Real personal income has consistently gone upwards.
The gold standard ended in 1933. Bretton Woods wasn't really a return to the gold standard. It was really just a way for the US to profit off of the recovery from WW2. They wasn't particularly careful with printing money back then either. Europe and Japan were desperate for international liquidity to rebuild their economies, so they were initially happy to exchange gold for dollars at unfavorable rates. After they no longer needed the dollar, they stopped purchasing them, so the US had no choice but to end Bretton Woods.

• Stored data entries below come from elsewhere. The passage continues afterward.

(** The clear-all key: every register reads 0 afterwards, and no two
    registers share an array. *)
Theorem clear_all_resets_every_register (rest : list pystr) (w : world) :
  stdin w = lit "r" :: rest ->
  exists w',
    loop_body w = Ret tt w'
    /\ (forall x, reads x w' = inr (VInt 0))
    /\ (forall x y, x <> y ->
          reg (lookup_register (registers w') x)
          <> reg (lookup_register (registers w') y))
    /\ previous_key w' = lit "r"
    /\ stdin w' = rest.
Proof.
  intros Hin. pose proof (clear_all_world rest w Hin) as Hw.
  eexists. split; [exact Hw|]. clear Hw.
  split; [|split; [|split; reflexivity]].
  - intros x. rewrite (reads_points_to x (replicate REG_LEN_MAX 0)).
    + by destruct x.
    + unfold points_to.
      cbn [store registers with_previous_key_backup with_previous_key
             with_registers with_store].
      set (n := length (store w)).
      assert (Hk : forall k, (k < 8)%nat ->
                (store w ++ replicate 8 (replicate REG_LEN_MAX 0)) !! (n + k)%nat
                = Some (replicate REG_LEN_MAX 0)).
      { intros k Hk. rewrite lookup_app_r by lia.
        replace (n + k - length (store w))%nat with k by lia.
        by apply lookup_replicate_2. }
      destruct x; cbn [lookup_register cleared_bank reg_M reg_A reg_R reg_B
                         reg_C reg_D reg_E reg_F reg];
        [rewrite <- (Nat.add_0_r n)|..]; apply Hk; lia.
  - intros x y Hxy.
    cbn [registers with_previous_key_backup with_previous_key with_registers].
    destruct x, y; first [congruence | cbn; lia].
Qed.

End ClearAll.

(** ** A full register *)

Section FullRegister.
Context {FL : PyFloat}.

Lemma full_register_world (d t p : Z) (a : ndarray)
    (rest : list pystr) (w : world) :
  0 <= d <= 9 ->
  str_in (previous_key w) (lit "0123456789,") = true ->
  points_to M a w -> a !! 21%nat = Some t -> a !! 22%nat = Some p ->
  t <> 0 \/ p = 21 ->
  stdin w = digit_key d :: rest ->
  loop_body w =
    Ret tt (with_previous_key_backup (digit_key d)
              (with_previous_key (digit_key d)
                 (with_stdout (stdout w ++ [Print (lit "error: M.reg is full")])
                    (with_stdin rest w)))).
Proof.
  intros Hd Hpk Ha Ht Hp Hfull Hin.
  destruct (digit_key_facts d Hd) as (Hlen & Hk1 & _).
  rewrite (loop_body_key _ _ _ Hin Hlen), (dispatch_digit _ _ Hk1).
  cbn [previous_key with_stdin]. rewrite Hpk.
  erewrite bind_Ret; [reflexivity|].
  erewrite bind_Ret by (by apply (is_full_points_to _ a t p)).
  replace (negb (negb ((t =? 0) && negb (p =? 21)))) with false; [reflexivity|].
  destruct Hfull as [Hne | ->].
  - apply Z.eqb_neq in Hne. by rewrite Hne.
  - by rewrite andb_false_r.
Qed.

(** A digit key on a full M (top digit not 0, or 21 digits after the
    point): the error line is printed, and store and registers stay. *)
Theorem full_register_rejects_digit (d t p : Z) (a : ndarray)
    (rest : list pystr) (w : world) :
  0 <= d <= 9 ->
  str_in (previous_key w) (lit "0123456789,") = true ->
  points_to M a w -> a !! 21%nat = Some t -> a !! 22%nat = Some p ->
  t <> 0 \/ p = 21 ->
  stdin w = digit_key d :: rest ->
  exists w',
    loop_body w = Ret tt w'
    /\ store w' = store w
    /\ registers w' = registers w
    /\ stdout w' = stdout w ++ [Print (lit "error: M.reg is full")]
    /\ previous_key w' = digit_key d.
Proof.
  intros Hd Hpk Ha Ht Hp Hfull Hin. eexists. split.
  - by apply (full_register_world d t p a).
  - done.
Qed.

(** The world a digit key leaves when it starts a number. *)
Lemma fresh_digit_world d rest w :
  0 <= d <= 9 ->
  str_in (previous_key w) (lit "0123456789,") = false ->
  stdin w = digit_key d :: rest ->
  loop_body w =
    Ret tt (with_previous_key_backup (digit_key d)
              (with_previous_key (digit_key d)
                 (with_store (store w ++ [d :: replicate 23 0])
                    (with_registers
                       (update_register (registers w) M
                          (mkRegister (length (store w)) false))
                       (with_stdin rest w))))).
Proof.
  intros Hd Hpk Hin.
  destruct (digit_key_facts d Hd) as (Hlen & Hk1 & Hk2 & Hint & Hw & _).
  rewrite (loop_body_key _ _ _ Hin Hlen), (dispatch_digit _ _ Hk1).
  cbn [previous_key with_stdin]. rewrite Hpk.
  erewrite bind_Ret.
  2:{ erewrite bind_Ret by apply erase_eq.
      unfold int. rewrite Hint. unfold bind, ret, setitem_int. rewrite Hw.
      apply (setitem_points_to _ (replicate REG_LEN_MAX 0)); [|cbn; lia].
      unfold points_to. cbn [store registers with_registers with_store].
      rewrite lookup_update_register. cbn [reg with_stdin store].
      by apply list_lookup_middle. }
  unfold ret. cbn [store registers with_registers with_store with_stdin].
  rewrite lookup_update_register. cbn [reg].
  rewrite insert_app_r_alt by done. rewrite Nat.sub_diag. reflexivity.
Qed.

(** The world a digit key leaves when it extends the number in M. *)
Lemma append_digit_world d a rest w :
  0 <= d <= 9 ->
  str_in (previous_key w) (lit "0123456789,") = true ->
  points_to M a w -> length a = REG_LEN_MAX ->
  a !! 21%nat = Some 0 -> a !! 22%nat = Some 0 ->
  float_active (lookup_register (registers w) M) = false ->
  stdin w = digit_key d :: rest ->
  loop_body w =
    Ret tt (with_previous_key_backup (digit_key d)
              (with_previous_key (digit_key d)
                 (with_store
                    (<[reg (lookup_register (registers w) M) :=
                       <[0%nat := d]> (take 1 a ++ take 21 a ++ drop 22 a)]>
                       (store w))
                    (with_stdin rest w)))).
Proof.
  intros Hd Hpk Ha Hlen H21 H22 Hfa Hin.
  destruct (digit_key_facts d Hd) as (Hl & Hk1 & _).
  rewrite (loop_body_key _ _ _ Hin Hl), (dispatch_digit _ _ Hk1).
  cbn [previous_key with_stdin]. rewrite Hpk.
  erewrite bind_Ret by (by apply append_digit).
  reflexivity.
Qed.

> but could simply be printed when needed. This created huge money supply inflation
This could and did happen before 1971. The US government has always been able to issue debt. And paper money, in the form of bonds, has been a staple of the country's financial systems since long before it was a country. Mostly owing to the fact that England largely prohibited the export of specie to the colonies. Forcing states to figure out their own monetary systems.
> Can you imagine an piece of IKEA furniture being used daily and lasting for >40 years?
Yes. I have plenty of of IKEA furniture that's seen daily use for ~20 years and still looks brand new. People don't seem to realize this, but IKEA does sell solid wood furniture. I have an entire bedroom set (and matching shelves) that are made of solid wood with a thin resin coating that prevents scratches and dings. The bedframe does need the screws tightened on occasion, but with the dresser, I put it together with wood glue and never bother to empty it when moving (glued dowels are essentially as strong as a mortise and tenon joint) . It's survived like five moves without issue. My old desk found a spot as a work bench in my shop as the tabletop is incredibly durable. I'd love to find another one.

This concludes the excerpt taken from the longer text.